**Task statement**. In the material below, the lines from the one containing "set (n := (length input - 2)%nat) in *." through the one containing "Hypothesis size_int : size <= INT_MAX." are to be given again exactly, ends included, and no others.

**Data section**.

Lemma long_chunk_is_text_witness :
  2 <= length pasted /\
  Cli.password (Cli.on_data pasted (Cli.promptPassword [])) = pasted /\
  Cli.resolved (Cli.on_data pasted (Cli.promptPassword [])) = None.
Proof.
  assert (2 <= length pasted) as L by (simpl; lia).
  split; [exact L|].
  destruct (Cli.long_chunk_is_text pasted (Cli.promptPassword []) L eq_refl)
    as (A & _ & C & _).
  split; [exact A | exact C].
Defined.

Lemma mask_fits_password_witness :
  Forall (fun byte : list N => length byte = 1) keys /\
  Cli.resolved (Cli.run keys (Cli.promptPassword [])) = Some [97%N; 99%N] /\
  Cli.count_of Cli.star (Cli.echoed (Cli.run keys (Cli.promptPassword [])))
  = Cli.count_of Cli.erase
      (Cli.echoed (Cli.run keys (Cli.promptPassword []))) +
    length (Cli.password (Cli.run keys (Cli.promptPassword []))).
Proof.
  assert (Forall (fun byte : list N => length byte = 1) keys) as H.
  { repeat constructor. }
  split; [exact H|]. split; [reflexivity|].
  exact (Cli.mask_fits_password [] keys H).
Defined.

End Checks.
(** The invariant holds in every execution order. *)
Lemma buildHashTable_inv evs : forall n,
  insertsOf evs = seq 0 n -> Forall lateReset evs -> Z.of_nat n <= 2 ^ 31 ->
  chainInv input prev0 n (buildHashTable input prev0 evs).
Proof.
  induction evs as [|ev evs IH] using rev_ind; intros n Hins Hlate Hn.
  - destruct n; [|discriminate]. split; unfold buildHashTable; cbn [foldl hashHead hashPrev].
    + apply length_replicate.
    + reflexivity.
    + apply Forall_replicate. lia.
    + intros i v Hi. lia.
    + intros j Hj. lia.
  - rewrite buildHashTable_snoc. rewrite insertsOf_snoc in Hins.
    apply Forall_app in Hlate as [Hlate Hev]. inversion Hev as [|? ? Hev1 _]; subst.
    destruct ev as [i|k].
    + destruct n as [|n]; [now destruct (insertsOf evs)|].
      rewrite seq_S in Hins. apply app_inj_tail in Hins as [Hins ->].
      cbn [applyEvent]. apply chainInv_insert; [exact Hn|]. apply IH; [exact Hins|exact Hlate|lia].
    + rewrite app_nil_r in Hins. apply chainInv_reset; [exact Hev1|]. now apply IH.
Qed.

Lemma loopOrder_ok (size : nat) : hashOrder size (loopOrder size).
Proof.
  unfold hashOrder, loopOrder, insertsOf. generalize (seq 0 (size - 2)). intros l. split.
  - induction l as [|i l IH]; [reflexivity|]. cbn [map omap list_omap]. now rewrite IH.
  - apply Forall_forall. intros ev Hev. apply in_map_iff in Hev as (i & <- & _). exact I.
Qed.

(** Links that decrease lead to the sentinel within [pos + 1] hops. *)
Lemma follow_decreasing (prev : list Z) (n : nat) :
  (n <= length prev)%nat ->
  (forall i v, (i < n)%nat -> prev !! i = Some v -> -1 <= v < Z.of_nat i) ->
  forall (fuel : nat) (pos : Z),
    -1 <= pos < Z.of_nat n -> pos < Z.of_nat fuel ->
    exists path, follow fuel prev pos = Some path
                 /\ Forall (fun q => 0 <= q <= pos) path
                 /\ StronglySorted Z.gt path.
Proof.
  intros Hlen Hlink fuel. induction fuel as [|fuel IH]; intros pos Hpos Hfuel.
  - assert (pos = -1) as -> by lia. exists []. simpl. repeat split; constructor.
  - destruct (decide (pos = -1)) as [->|Hne].
    { exists []. simpl. repeat split; constructor. }
    assert (Hp : 0 <= pos) by lia.
    destruct (lookup_lt_is_Some_2 prev (Z.to_nat pos)) as [v Hv]; [lia|].
    assert (Hb : -1 <= v < pos).
    { specialize (Hlink (Z.to_nat pos) v). rewrite Z2Nat.id in Hlink by lia. apply Hlink; [lia|easy]. }
    destruct (IH v) as (path & Hf & Hall & Hsort); [lia|lia|].
    exists (pos :: path). cbn [follow].
    destruct (pos =? -1) eqn:E; [zbool; lia|].
    replace ((0 <=? pos) && (pos <? Z.of_nat (length prev))) with true
      by (symmetry; apply andb_true_intro; split; [apply Z.leb_le|apply Z.ltb_lt]; lia).
    unfold rd. rewrite Hv. simpl. rewrite Hf. simpl. repeat split.
    + constructor; [lia|]. eapply Forall_impl; [|exact Hall]. simpl. intros; lia.
    + constructor; [exact Hsort|]. eapply Forall_impl; [|exact Hall]. simpl. intros; lia.
Qed.

End HashChains.

(** C8. After [buildHashTable], in whatever order the stores of the other
    blocks fell between the loop iterations, the back-link of every inserted
    position is a smaller position or the sentinel, and following the links
    from an inserted position visits strictly decreasing positions and
    reaches -1. The positions are stored as [int]: the input is at most
    [INT_MAX] bytes. *)
Theorem hash_chain_decreasing (input : list byte) (prev0 : list Z)
    (evs : list HashEvent) (i : nat) :
  Z.of_nat (length input) <= INT_MAX ->
  length prev0 = length input ->
  hashOrder (length input) evs ->
  (i + 2 < length input)%nat ->
  let prev := hashPrev (buildHashTable input prev0 evs) in
  -1 <= rd prev (Z.of_nat i) < Z.of_nat i
  /\ exists path, follow (S i) prev (Z.of_nat i) = Some (Z.of_nat i :: path)
                  /\ Forall (fun q => 0 <= q < Z.of_nat i) path
                  /\ StronglySorted Z.gt (Z.of_nat i :: path).
Proof.
  intros Hsize Hlen [Hins Hlate] Hi prev.
  set (n := (length input - 2)%nat) in *.
  assert (Hinv : chainInv input prev0 n (buildHashTable input prev0 evs)).
  { apply buildHashTable_inv; [exact Hins|exact Hlate|]. unfold INT_MAX in Hsize. lia. }
  destruct Hinv as [_ Hpl _ Hp _]. fold prev in Hpl, Hp.
  destruct (lookup_lt_is_Some_2 prev i) as [v Hv]; [lia|].
  assert (Hb : -1 <= v < Z.of_nat i) by (apply (Hp i v); [lia|exact Hv]).
  rewrite (rd_lookup _ _ _ Hv). split; [exact Hb|].
  destruct (follow_decreasing prev n) with (fuel := i) (pos := v)
    as (path & Hf & Hall & Hsort); [lia|exact Hp|lia|lia|].
  exists path. cbn [follow].
  destruct (Z.of_nat i =? -1) eqn:E; [zbool; lia|].
  replace ((0 <=? Z.of_nat i) && (Z.of_nat i <? Z.of_nat (length prev))) with true
    by (symmetry; apply andb_true_intro; split; [apply Z.leb_le|apply Z.ltb_lt]; lia).
  rewrite (rd_lookup _ _ _ Hv), Hf. simpl. repeat split.
  - eapply Forall_impl; [|exact Hall]. simpl. intros; lia.
  - constructor; [exact Hsort|]. eapply Forall_impl; [|exact Hall]. simpl. intros; lia.
Qed.

Lemma hash_chain_decreasing_witness :
  let input := ["a"; "b"; "c"; "a"; "b"; "c"; "a"; "b"]%byte in
  let evs := [Insert 0; Reset 2083; Insert 1; Insert 2; Insert 3; Reset 300; Insert 4; Insert 5] in
  let prev := hashPrev (buildHashTable input (replicate 8 0) evs) in
  -1 <= rd prev 4 < 4
  /\ exists path, follow 5 prev 4 = Some (4 :: path)
                  /\ Forall (fun q => 0 <= q < 4) path
                  /\ StronglySorted Z.gt (4 :: path).
Proof.
  apply (hash_chain_decreasing ["a"; "b"; "c"; "a"; "b"; "c"; "a"; "b"]%byte (replicate 8 0)
           [Insert 0; Reset 2083; Insert 1; Insert 2; Insert 3; Reset 300; Insert 4; Insert 5] 4).
  - vm_compute. discriminate.
  - reflexivity.
  - split; [reflexivity|]. unfold lateReset. repeat constructor; vm_compute; discriminate.
  - simpl. lia.
Defined.

(** ** LZ77: the greedy token loop *)

Section TokenLoop.

Variable input : list byte.
Variables matchOffset matchLength : list Z.

Let size := Z.of_nat (length input).

Hypothesis size_int : size <= INT_MAX.
Hypothesis lengths_len : length matchLength = length input.
Hypothesis lengths_ok : validLengths matchLength.

Lemma tokenAt_advance i : snd (tokenAt input matchOffset matchLength i) = greedyAdvance matchLength i.
Proof. unfold tokenAt, greedyAdvance. now destruct (MIN_MATCH <=? rd matchLength i). Qed.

**Solved problem**.
  set (n := (length input - 2)%nat) in *.
  assert (Hinv : chainInv input prev0 n (buildHashTable input prev0 evs)).
  { apply buildHashTable_inv; [exact Hins|exact Hlate|]. unfold INT_MAX in Hsize. lia. }
  destruct Hinv as [_ Hpl _ Hp _]. fold prev in Hpl, Hp.
  destruct (lookup_lt_is_Some_2 prev i) as [v Hv]; [lia|].
  assert (Hb : -1 <= v < Z.of_nat i) by (apply (Hp i v); [lia|exact Hv]).
  rewrite (rd_lookup _ _ _ Hv). split; [exact Hb|].
  destruct (follow_decreasing prev n) with (fuel := i) (pos := v)
    as (path & Hf & Hall & Hsort); [lia|exact Hp|lia|lia|].
  exists path. cbn [follow].
  destruct (Z.of_nat i =? -1) eqn:E; [zbool; lia|].
  replace ((0 <=? Z.of_nat i) && (Z.of_nat i <? Z.of_nat (length prev))) with true
    by (symmetry; apply andb_true_intro; split; [apply Z.leb_le|apply Z.ltb_lt]; lia).
  rewrite (rd_lookup _ _ _ Hv), Hf. simpl. repeat split.
  - eapply Forall_impl; [|exact Hall]. simpl. intros; lia.
  - constructor; [exact Hsort|]. eapply Forall_impl; [|exact Hall]. simpl. intros; lia.
Qed.

Lemma hash_chain_decreasing_witness :
  let input := ["a"; "b"; "c"; "a"; "b"; "c"; "a"; "b"]%byte in
  let evs := [Insert 0; Reset 2083; Insert 1; Insert 2; Insert 3; Reset 300; Insert 4; Insert 5] in
  let prev := hashPrev (buildHashTable input (replicate 8 0) evs) in
  -1 <= rd prev 4 < 4
  /\ exists path, follow 5 prev 4 = Some (4 :: path)
                  /\ Forall (fun q => 0 <= q < 4) path
                  /\ StronglySorted Z.gt (4 :: path).
Proof.
  apply (hash_chain_decreasing ["a"; "b"; "c"; "a"; "b"; "c"; "a"; "b"]%byte (replicate 8 0)
           [Insert 0; Reset 2083; Insert 1; Insert 2; Insert 3; Reset 300; Insert 4; Insert 5] 4).
  - vm_compute. discriminate.
  - reflexivity.
  - split; [reflexivity|]. unfold lateReset. repeat constructor; vm_compute; discriminate.
  - simpl. lia.
Defined.

(** ** LZ77: the greedy token loop *)

Section TokenLoop.

Variable input : list byte.
Variables matchOffset matchLength : list Z.

Let size := Z.of_nat (length input).

Hypothesis size_int : size <= INT_MAX.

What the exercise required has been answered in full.